Pani Magdalena Spasowicz -Artystka malarka, zakochana w urokach wsi, w tym czego normalni mieszkańcy wsi polskiej nie zauważają. W polnych kwiatach, łanach zbóż, w przyrodzie, która zmienia się w każdej niemal sekundzie. Tyle piękna mamy pod nosem, całe przestrzenie barw i dźwięków. Wystarczy schylić się, by poczuć zapach macierzanki, floksów czy konwalii. 

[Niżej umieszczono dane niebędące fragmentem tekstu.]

(* ===== verification/PostureRun.v ===== *)
(** * Evaluations and retention

    Evaluators read profiles, requirements and the rest in separate statements,
    while administrators change requirements.  The transition system below
    interleaves them with every other operation, and its invariant says what an
    evaluation at the profile's current revision stands for.  Then the outcome
    of evaluating one device, and of the retention worker. *)

From Stdlib Require Import ZArith Lia.
From S2P Require Import Prelude Sql GoText AclCompiler Posture PostureFacts PostureStore ResourcePolicy PostureSafety.
Open Scope Z_scope.

(** ** Evaluators among other operations *)

(** What an evaluation judges on: the clock, when the report came, and the
    observations. *)
Record judging := MkJudging { jg_now : time; jg_received : time; jg_observations : gmap string Observation }.

Inductive ephase :=
| Todo (ws d : uuid) (j : judging) (todo : list (uuid * ProfileRow))
| Judging (ws d : uuid) (j : judging) (id : uuid) (p : ProfileRow) (reqs : list Requirement) (todo : list (uuid * ProfileRow)).

(** The tables, the evaluators, the profile ids ever used, and what each stored
    evaluation was computed from. *)
Record esys := ESys {
  edb : PostureDB;
  tasks : gmap nat ephase;
  born : gset uuid;
  basis : uuid * uuid → list Requirement * judging
}.

Definition judge_with (p : ProfileRow) (reqs : list Requirement) (j : judging) : ProfileResult :=
  EvaluateProfile (jg_now j) (jg_received j) (pf_revision p) reqs (jg_observations j).

Definition set_basis (k : uuid * uuid) (v : list Requirement * judging) (f : uuid * uuid → list Requirement * judging) :=
  λ k', if k' ≟ k then v else f k'.

Definition born_after (op : posture_op) (b : gset uuid) : gset uuid :=
  match op with OpCreateProfile id _ _ _ _ => {[id]} ∪ b | _ => b end.

Section evaluators.
Context `{RowOrder}.

(** What [ListRequirements] reads. *)
Definition listed_requirements (ws id : uuid) (s : PostureDB) : list Requirement :=
  match profile_of ws id s with Some _ => profile_requirements id s | None => [] end.

Inductive estep : esys → esys → Prop :=
| e_op s op fs r w' :
    is_upsert op = false → (∀ id, creates op id → id ∉ born s) →
    run_posture_op op (World (edb s) None fs) = (r, w') →
    estep s (ESys (committed w') (tasks s) (born_after op (born s)) (basis s))
| e_begin s tid ws d j :
    tasks s !! tid = None →
    estep s (ESys (edb s) (<[tid := Todo ws d j (workspace_profiles ws (edb s))]> (tasks s)) (born s) (basis s))
| e_requirements s tid ws d j id p todo :
    tasks s !! tid = Some (Todo ws d j ((id, p) :: todo)) →
    estep s (ESys (edb s) (<[tid := Judging ws d j id p (listed_requirements ws id (edb s)) todo]> (tasks s)) (born s) (basis s))
| e_store s tid ws d j id p reqs todo dbnow report n s' :
    tasks s !! tid = Some (Judging ws d j id p reqs todo) →
    let result := judge_with p reqs j in
    upsert_evaluation dbnow ws d id (pf_revision p) (pr_Satisfied result) (Some (pr_Reason result)) report (edb s) = Ok (n, s') →
    estep s (ESys s' (<[tid := Todo ws d j todo]> (tasks s)) (born s)
               (if n =? 1 then set_basis (d, id) (reqs, j) (basis s) else basis s))
| e_stop s tid :
    estep s (ESys (edb s) (delete tid (tasks s)) (born s) (basis s)).

(** ** The invariant *)

Definition current (reqs : list Requirement) (id : uuid) (s : PostureDB) : Prop :=
  ∀ r, r ∈ reqs ↔ r ∈ profile_requirements id s.

(** A profile row read earlier, against the row there is now. *)
Definition row_ok (s : esys) (ws id : uuid) (p : ProfileRow) : Prop :=
  id ∈ born s ∧ ∀ p', q_profiles (edb s) !! id = Some p' → pf_workspace p' = ws ∧ pf_revision p <= pf_revision p'.

Definition task_ok (s : esys) (t : ephase) : Prop :=
  match t with
  | Todo ws d j todo => Forall (λ ip, row_ok s ws ip.1 ip.2) todo
  | Judging ws d j id p reqs todo =>
      Forall (λ ip, row_ok s ws ip.1 ip.2) todo ∧ row_ok s ws id p ∧
      ∀ p', q_profiles (edb s) !! id = Some p' → pf_revision p' = pf_revision p → current reqs id (edb s)
  end.

Definition evaluation_ok (s : esys) (dp : uuid * uuid) (e : EvaluationRow) : Prop :=
  ∀ p', q_profiles (edb s) !! dp.2 = Some p' →
    er_revision e <= pf_revision p' ∧
    (pf_revision p' = er_revision e →
       let '(reqs, j) := basis s dp in
       current reqs dp.2 (edb s) ∧ er_satisfied e = pr_Satisfied (judge_with p' reqs j)).

Record einv (s : esys) : Prop := {
  ei_wf : posture_wf (edb s);
  ei_born : ∀ id, is_Some (q_profiles (edb s) !! id) → id ∈ born s;
  ei_tasks : map_Forall (λ _ t, task_ok s t) (tasks s);
  ei_evaluations : map_Forall (evaluation_ok s) (q_evaluations (edb s))
}.

Lemma profile_requirements_elem id s r :
  r ∈ profile_requirements id s ↔ ∃ check v, q_requirements s !! (id, check) = Some v ∧ r = requirement_row check v.
Proof.
  unfold profile_requirements. rewrite merge_sort_Permutation, list_elem_of_omap. split.
  - intros ([[p check] v] & Hin%elem_of_map_to_list & Hr). case_bool_decide; simplify_eq. eauto.
  - intros (check & v & Hv & ->). exists ((id, check), v). rewrite elem_of_map_to_list. split; [done|].
    by rewrite bool_decide_refl.
Qed.

Lemma current_same reqs id s s' :
  (∀ check, q_requirements s' !! (id, check) = q_requirements s !! (id, check)) → current reqs id s → current reqs id s'.
Proof.
  intros Hq Hc r. rewrite (Hc r), !profile_requirements_elem. by setoid_rewrite Hq.
Qed.

(** A step of the tables that creates no profile used before. *)
Definition safe_step (s s' : esys) : Prop :=
  born s ⊆ born s' ∧
  (∀ id p', id ∈ born s → q_profiles (edb s') !! id = Some p' →
     ∃ p, q_profiles (edb s) !! id = Some p ∧ pf_workspace p' = pf_workspace p ∧ pf_revision p <= pf_revision p' ∧
       (pf_revision p' = pf_revision p → ∀ check, q_requirements (edb s') !! (id, check) = q_requirements (edb s) !! (id, check))).

Lemma row_ok_step s s' ws id p : safe_step s s' → row_ok s ws id p → row_ok s' ws id p.
Proof.
  intros [Hb Hs] [Hid Hr]. split; [set_solver|]. intros p' Hp'. destruct (Hs id p' Hid Hp') as (p0 & Hp0 & -> & ? & _).
  destruct (Hr p0 Hp0). split; [done|lia].
Qed.

Lemma rows_ok_step s s' ws (todo : list (uuid * ProfileRow)) :
  safe_step s s' → Forall (λ ip, row_ok s ws ip.1 ip.2) todo → Forall (λ ip, row_ok s' ws ip.1 ip.2) todo.
Proof. intros Hs Hf. eapply Forall_impl; [exact Hf|]. intros ip. by apply row_ok_step. Qed.

Lemma task_ok_step s s' t : safe_step s s' → task_ok s t → task_ok s' t.
Proof.
  intros Hs. destruct t as [ws d j todo|ws d j id p reqs todo]; simpl; [by apply rows_ok_step|].
  intros (Htodo & Hrow & Hc). split_and!; [by eapply rows_ok_step|by eapply row_ok_step|].
  intros p' Hp' Heq. destruct Hrow as [Hid Hr]. destruct Hs as [_ Hs].
  destruct (Hs id p' Hid Hp') as (p0 & Hp0 & _ & Hle & Hq). destruct (Hr p0 Hp0) as [_ ?].
  apply (current_same _ _ (edb s)); [apply Hq; lia|]. apply (Hc p0 Hp0). lia.
Qed.

Lemma tasks_step s s' (ts : gmap nat ephase) :
  safe_step s s' → map_Forall (λ _ t, task_ok s t) ts → map_Forall (λ _ t, task_ok s' t) ts.
Proof. intros Hs Hts i t Ht. eapply task_ok_step; eauto. Qed.

Lemma evaluation_ok_step s s' dp e e' :
  safe_step s s' → basis s' = basis s → dp.2 ∈ born s →
  er_satisfied e' = er_satisfied e → er_revision e' = er_revision e → evaluation_ok s dp e → evaluation_ok s' dp e'.
Proof.
  intros [_ Hs] Hb Hid Hsat Hrev He p' Hp'. destruct (Hs _ p' Hid Hp') as (p0 & Hp0 & Hw & Hle & Hq).
  destruct (He p0 Hp0) as [Hle' Hc]. rewrite Hrev, Hsat, Hb. split; [lia|]. intros Heq.
  assert (pf_revision p0 = er_revision e) as Hp0e by lia. specialize (Hc Hp0e). destruct (basis s dp) as [reqs j].
  destruct Hc as [Hc Hs']. split; [apply (current_same _ _ (edb s)); [apply Hq; lia|done]|].
  rewrite Hs'. unfold judge_with. by rewrite Heq, Hp0e.
Qed.

Lemma safe_refl db ts b bs ts' bs' : safe_step (ESys db ts b bs) (ESys db ts' b bs').
Proof. split; [done|]. simpl. intros id p' _ Hp'. exists p'. auto with lia. Qed.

Pani Magdalena urodziła się 27 października 1927 roku w Lublinie. Młode życie spędzała w Warszawie, a od czasu, gdy Jej ojciec w pierwszej połowie lat 30' tych kupił gospodarstwo rolne bywała w Bieniewicach. Okres egzaminów wstępnych, czas Wyższej Szkoły Sztuk Plastycznych {późniejsza Akademia Sztuk Pięknych} przypadł na niezbyt barwne i wrażliwe jak na Artystę przystało czasy. Na szczęście był dom na wsi i tam mogła się realizować nasza Artystka Magdalena Spasowicz. {informacje pochodzą z przepięknego folderu wydanego przy współudziale Gminy Błonie z okazji wernisażu prac Artystki w siedzibie Starostwa w Ożarowie Mazowieckim, wystawę można oglądać jeszcze przez miesiąc} O wszystkich ciekawostkach z życia pani Magdaleny Spasowicz przeczytacie państwo w internecie, jednak ja, napiszę od siebie to, co udało mi się zauważyć i co ma związek z naszą Malarką. 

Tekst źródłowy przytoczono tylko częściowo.